§ What you are asked to do
Copy each line in the data below that contains the word "From".

§ Material for this task
(** * Food nutrition analyzer: the analyze-food route and the macros widget

    A shallow embedding of
    - [src/app/api/analyze-food/route.ts] (the [POST] handler with its
      totals-consistency correction), and
    - the [Macros] widget component (payload reconciliation, loading
      detection and view selection),
    over JavaScript values as [JSON.parse] produces them.

    Numbers stay abstract: the arithmetic of the engine ([+] on two numbers,
    [Math.round], the coercions of operands that are not numbers) is an
    interface, [Host], and every theorem is proved for every host.  One
    instance over IEEE binary64 floats is given to run the model. *)

From Stdlib Require Import Floats.
From stdpp Require Import gmap strings list fin_maps.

§ Result of the task
From Stdlib Require Import Floats.
From stdpp Require Import gmap strings list fin_maps.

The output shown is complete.